In 2002, a vote for the war resolution looked like the politically safe choice, but today, support for the war is a liability among Democratic voters. Mr. Kerry and Mr. Edwards have faithfully shifted to mirror the public mood, which leaves you wondering what they really believe.

But what they believe may not matter, and what they say may not matter. Mr. Bush is proof of that. In the 2000 campaign, he opposed using the military for nation-building, vowed to improve relations with our NATO allies and preached that America should be "a humble nation." Once elected, he embarked on nation-building in Iraq, antagonized our chief NATO allies and earned a worldwide reputation for arrogance.

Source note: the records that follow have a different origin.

Lemma decrypt_data_verified self key iv_block ts iv cs unpadded :
  AES.block_of_bytes (_encryption_key self) = Some key ->
  AES.block_of_bytes iv = Some iv_block ->
  length ts = 8%nat ->
  pkcs7_unpad (AES.bytes_of_blocks (AES.cbc_decrypt key iv_block cs)) = Some unpadded ->
  let basic_parts := (x80 :: ts) ++ iv ++ AES.bytes_of_blocks cs in
  _decrypt_data self
    (basic_parts ++ SHA256.hmac_sha256 (_signing_key self) basic_parts)
  = Return unpadded.
Proof.
  intros Ekey Eiv Hts Hunpad basic_parts.
  assert (Hiv : length iv = 16%nat).
  { do 17 (destruct iv as [|? iv]; try discriminate). reflexivity. }
  set (tag := SHA256.hmac_sha256 (_signing_key self) basic_parts).
  assert (Htag : length tag = 32%nat) by apply length_hmac_sha256.
  assert (Hsigned : signed_part (basic_parts ++ tag) = basic_parts).
  { unfold signed_part. rewrite length_app, Htag.
    replace (length basic_parts + 32 - 32)%nat with (length basic_parts) by lia.
    apply take_app_length. }
  assert (Htagp : tag_part (basic_parts ++ tag) = tag).
  { unfold tag_part. rewrite length_app, Htag.
    replace (length basic_parts + 32 - 32)%nat with (length basic_parts) by lia.
    apply drop_app_length. }
  assert (Ediv : take 16 (drop 9 (basic_parts ++ tag)) = iv).
  { unfold basic_parts. rewrite <- !app_assoc.
    rewrite (drop_app_length' (x80 :: ts)) by (simpl; lia).
    by apply take_app_length'. }
  assert (Ect : drop 25 basic_parts = AES.bytes_of_blocks cs).
  { unfold basic_parts. rewrite app_assoc.
    apply drop_app_length'. rewrite length_app. simpl. lia. }
  unfold _decrypt_data, _verify_signature.
  rewrite Hsigned, Htagp. fold tag.
  rewrite bool_decide_eq_true_2 by reflexivity.
  unfold aes_key, cbc_iv.
  rewrite Ekey, Ediv, Eiv, Ect, blocks_of_bytes_of_blocks, Hunpad.
  reflexivity.
Qed.

(** Decryption of a well-formed token whose tag verifies. *)
Lemma decrypt_token self key iv_block ts iv cs unpadded :
  AES.block_of_bytes (_encryption_key self) = Some key ->
  AES.block_of_bytes iv = Some iv_block ->
  length ts = 8%nat ->
  pkcs7_unpad (AES.bytes_of_blocks (AES.cbc_decrypt key iv_block cs)) = Some unpadded ->
  let basic_parts := (x80 :: ts) ++ iv ++ AES.bytes_of_blocks cs in
  decrypt self (base64.urlsafe_b64encode
                  (basic_parts ++ SHA256.hmac_sha256 (_signing_key self) basic_parts))
  = Return unpadded.
Proof.
  intros Ekey Eiv Hts Hunpad basic_parts.
  rewrite (decrypt_well_formed self _
             ((ts ++ iv ++ AES.bytes_of_blocks cs)
              ++ SHA256.hmac_sha256 (_signing_key self) basic_parts)).
  - by apply (decrypt_data_verified self key iv_block ts iv cs).
  - apply urlsafe_b64decode_urlsafe_b64encode.
  - rewrite !length_app. lia.
Qed.

(** [decrypt(encrypt(data)) == data] for the Fernet object. *)
Lemma decrypt_encrypt self data now iv :
  length (_encryption_key self) = 16%nat ->
  length iv = 16%nat ->
  0 <= now < 2 ^ 64 ->
  exists token,
    encrypt self now iv data = Return token /\ decrypt self token = Return data.
Proof.
  intros Hkey Hiv Hnow.
  destruct (encrypt_succeeds self data now iv Hkey Hiv Hnow)
    as (key & iv_block & ps & ts & Ekey & Eiv & Eps & Hps & Hts & Henc).
  eexists. split; [exact Henc|].
  apply (decrypt_token self key iv_block ts iv); try done.
  rewrite cbc_decrypt_cbc_encrypt, Hps. apply pkcs7_unpad_pkcs7_pad.
Qed.

End fernet_facts.

(** ** UTF-8: decoding inverts encoding *)

Module utf8_facts.

Import utf8 notions Bytes_facts.
Local Open Scope N_scope.

Lemma cont_of_N x : x < 64 -> cont (Bytes.of_N (128 + x)) = Some x.
Proof.
  intros H. unfold cont. rewrite to_of_N by lia.
  destruct (N.leb_spec 128 (128 + x)); [|lia].
  destruct (N.ltb_spec (128 + x) 192); [|lia].
  cbn [andb]. f_equal. lia.
Qed.

Lemma encode_cp_encodable c : encodable c -> exists bs, encode_cp c = Some bs.
Proof.
  intros [Hc Hs]. unfold encode_cp. rewrite Hs.
  destruct (c <? 128); [by eexists|]. destruct (c <? 2048); [by eexists|].
  destruct (c <? 65536); [by eexists|].
  destruct (N.ltb_spec c 1114112); [by eexists|lia].
Qed.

It's a great puzzle why people who reach the White House end up reversing themselves not just on minor issues but on their most central promises.

Candidate Bill Clinton vigorously opposed normal trade relations with China, putting him in stark contrast with President Bill Clinton. George H. W. Bush vowed he would never raise taxes, only to renege. Ronald Reagan denounced the deficit, and then proceeded to enlarge it. Experience suggests that if the candidate you like is elected, he'll abandon every policy that attracted you, and that if the candidate you dislike is elected, he'll pleasantly surprise you.

But knowing that doesn't make the choice any easier. So between now and November, I intend to make an exhaustive study of each candidate's record, credentials, speeches and position papers. Then, with a wealth of knowledge and a skeptical attitude, I'll march into the voting booth. And flip a coin.

Steve Chapman is a columnist for the Chicago Tribune, a Tribune Publishing newspaper. His column appears Tuesdays and Fridays in The Sun.